Infinitely Losing My Edge
Yeah, I'm losing my edge.
I'm losing my edge.
The kids are coming up from behind.
I'm losing my edge.
I'm losing my edge to the kids from Macedonia and from Houston.
But I was there.
I was there in 1975.
I was there at the first Throbbing Gristle show in London.
I'm losing my edge.
I'm losing my edge to the kids whose footsteps I hear when they get on the decks.
I'm losing my edge to the internet seekers who can tell me every member of every good group from 1962 to 1974.
I'm losing my edge.
To all the kids in Winnipeg and London.
I'm losing my edge to the art-school Tehran kids in little jackets and borrowed nostalgia for the unremembered nineties.
I'm losing my edge.
I'm losing my edge.
I can hear the footsteps every night on the decks.
But I was there.
I was there in 1983 at the first Art of Noise practice in a loft in London.
I was working on the chamberlin sounds with much patience.
I was there when Robert Palmer started up his first band.
I told him, "Don't do it that way. You'll never make a dime."
I was there.
I was the first guy playing Notorious Big And Bone Thugs to the punk kids.

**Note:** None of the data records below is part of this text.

Lemma main_passes (args : Args) (w w1 : World) :
  ensure_dir (out args) w = (Ok tt, w1) ->
  (tinypng args && negb (TINIFY_AVAILABLE E)) = false ->
  (tinypng args && negb (key_set (TINIFY_KEY E))) = false ->
  main E args w = after_checks E args w1.
Proof.
  intros Hmk Hlib Hkey. unfold main. unfold bind at 1. rewrite Hmk. cbv zeta.
  rewrite Hlib. unfold after_checks, loop_body.
  destruct (tinypng args); [|reflexivity].
  cbn in Hkey. rewrite Hkey. reflexivity.
Qed.

Lemma after_info_run (w1 : World) :
  (if negb (AVIF_SUPPORTED E)
   then print (Text "[INFO] AVIF non disponible (installe 'pillow-avif-plugin' si tu veux l'export AVIF).")
   else ret tt) w1 = (Ok tt, after_info E w1).
Proof. unfold after_info. destruct (AVIF_SUPPORTED E); reflexivity. Qed.

Lemma after_info_frame (w1 : World) :
  fs (after_info E w1) = fs w1
  /\ stderr (after_info E w1) = stderr w1
  /\ ok_lines (after_info E w1) = ok_lines w1.
Proof.
  unfold after_info, ok_lines. destruct (AVIF_SUPPORTED E); cbn; auto.
  rewrite List.filter_app, List.length_app. cbn. repeat split. lia.
Qed.

Lemma main_not_fatal (args : Args) (w w1 : World) :
  ensure_dir (out args) w = (Ok tt, w1) ->
  fatal E args w1 = false ->
  exists w',
    main E args w = (Ok 0%Z, w')
    /\ length (outcomes E args (discovered args w1) (after_info E w1))
       = length (discovered args w1)
    /\ stderr w' = stderr w1
                   ++ err_lines (discovered args w1)
                        (outcomes E args (discovered args w1) (after_info E w1))
    /\ ok_lines w' = (ok_lines w1
                      + successes (outcomes E args (discovered args w1) (after_info E w1)))%nat
    /\ (discovered args w1 = [] ->
        w' = snd (print (Text "Aucune image trouvée.") (after_info E w1))).
Proof.
  intros Hmk Hfatal. unfold fatal in Hfatal.
  apply orb_false_elim in Hfatal as [Hfatal Hex].
  apply orb_false_elim in Hfatal as [Hlib Hkey].
  apply negb_false_iff in Hex.
  rewrite (main_passes args w w1 Hmk Hlib Hkey).
  destruct (after_info_frame w1) as (Hfs & Herr & Hok).
  unfold after_checks. unfold bind at 1, exists_ at 1. rewrite Hex. cbn [negb].
  unfold bind at 1. rewrite after_info_run.
  unfold bind at 1. rewrite iter_images_discovered.
  rewrite (discovered_fs args (after_info E w1) w1 Hfs).
  destruct (discovered args w1) as [|src files] eqn:Hfiles.
  - cbn. eexists. split; [reflexivity|]. cbn. rewrite app_nil_r.
    split; [reflexivity|]. split; [exact Herr|]. split; [|reflexivity].
    unfold ok_lines in *. cbn. rewrite List.filter_app, List.length_app. cbn.
    unfold successes. cbn. lia.
  - cbn [is_empty].
    pose proof (discovered_relative args w1) as Hrel. rewrite Hfiles in Hrel.
    destruct (batch_returns E args (src :: files) Hrel (after_info E w1))
      as (w' & Hrun & Herr' & Hok' & Hlen).
    unfold bind at 1. rewrite Hrun. exists w'. split; [reflexivity|].
    split; [exact Hlen|]. split; [congruence|]. split; [congruence|]. discriminate.
Qed.

Lemma run_Raise (args : Args) (w w1 : World) e :
  ensure_dir (out args) w = (Raise e, w1) ->
  run E args w
  = (1%Z, {| fs := fs w1; stdout := stdout w1; stderr := stderr w1 ++ [Traceback e] |}).
Proof.
  intros Hmk. unfold run, main. unfold bind at 1. rewrite Hmk. reflexivity.
Qed.

Lemma ensure_dir_streams (p : Path) (w : World) r w1 :
  ensure_dir p w = (r, w1) -> stdout w1 = stdout w /\ stderr w1 = stderr w.
Proof. intros H. pose proof (quiet_ensure_dir p w) as Hq. rewrite H in Hq. exact Hq. Qed.

Lemma is_dir_fs (w w' : World) p : fs w' = fs w -> is_dir w' p = is_dir w p.
Proof. unfold is_dir, stat. intros ->. reflexivity. Qed.

(** C6. Whatever the [try] suite of a file raises is caught by
    [process_one], reported on the error stream as a line that carries
    the path of the file, and the loop goes on: once the checks of [main]
    are passed the script exits with status 0, there is one [ERR] line
    for each file whose suite raised, in order, and one [OK] line for each
    of the others. *)
Theorem per_file_errors_do_not_abort (args : Args) (w w1 : World) :
  ensure_dir (out args) w = (Ok tt, w1) ->
  fatal E args w1 = false ->
  let files := discovered args w1 in
  let trace := outcomes E args files (after_info E w1) in
  exists w',
    run E args w = (0%Z, w')
    /\ length trace = length files
    /\ stderr w' = stderr w ++ err_lines files trace
    /\ ok_lines w' = (ok_lines w + successes trace)%nat.
Proof.
  intros Hmk Hfatal files trace.
  destruct (main_not_fatal args w w1 Hmk Hfatal) as (w' & Hmain & Hlen & Herr & Hok & _).
  destruct (ensure_dir_streams _ _ _ _ Hmk) as [Hout1 Herr1].
  exists w'. unfold run. rewrite Hmain. split; [reflexivity|].
  split; [exact Hlen|]. split; [rewrite <- Herr1; exact Herr|].
  rewrite Hok. unfold ok_lines. rewrite Hout1. reflexivity.
Qed.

I played it at the Astoria.
Everybody thought I was crazy.
We all know.
I was there.
I was there.
I've never been wrong.
But I'm losing my edge to better-looking people with better ideas and more talent.
And they're actually really, really nice.
I'm losing my edge.
I heard you have a compilation of every good song ever done by anybody.
Every great song by Mary Jane Girls. All the underground hits.
All UT tracks. I heard you have a vinyl of every Bobby Byrd record on German import.
I heard that you have a white label of every seminal rap hit - 1985, '86, '87.
I heard that you have a CD compilation of every good '70s cut and another box set from the '70s.
I hear you're buying a harpsichord and an arpeggiator and are throwing your macbook out the window because you want to make something real. You want to make a Anthony Braxton record.
I hear that you and your band have sold your guitar and bought an arpeggiator.
I hear that you and your band have sold your arpeggiator and bought a guitar.
I hear everybody that you know is more relevant than everybody that I know.
But have you seen my records?
DeepChord presents Echospace,
Con Funk Shun,
Nirvana,
Steve Hackett,
Camberwell Now,
The Fugs,
Symarip,
The Remains,
Monolake,
Amazonics,
The Trojans,
Prince Buster,
Faust,
Lalann,
Janne Schatter,
Mars,
The Five Americans,
New Age Steppers,
Johnny Osbourne,
Marshall Jefferson,
Peter and Kerry,
Bang on a Can All-Stars,
Tom Boy,
Wire,
ABBA,
Agitation Free,
Isaac Hayes,
Funky Four + One,
The Pretty Things,
Darondo,
Half Japanese,
The Buckinghams,
Byron Stingily,
Gastr Del Sol,
Quantec,
Jandek,
Public Enemy,
The Peanut Butter Conspiracy,
Graham Central Station,
The Cowsills,
Michelle Simonal,
Sällskapet,
Lightning Bolt,
Alphaville,
Ash Ra Tempel,
Can,
Crispian St. Peters,
Pharoah Sanders,
Albert Ayler,
the Sonics,
Harmonia,
Man Parrish,
Frankie Knuckles,
Dave Gahan,
Depeche Mode,
Pussy Galore,
In Retrospect,
The Young Rascals,
Smog,
Country Joe & The Fish,
The Sound,
Anthony Braxton,
The Busters,
F. McDonald, F. McDonald, F. McDonald, F. McDonald.
You don't know what you really want.
You don't know what you really want.
You don't know what you really want.
You don't know what you really want.
You don't know what you really want.
You don't know what you really want.
You don't know what you really want.
You don't know what you really want.
You don't know what you really want.
You don't know what you really want.
You don't know what you really want.
You don't know what you really want.
You don't know what you really want.
You don't know what you really want.
You don't know what you really want.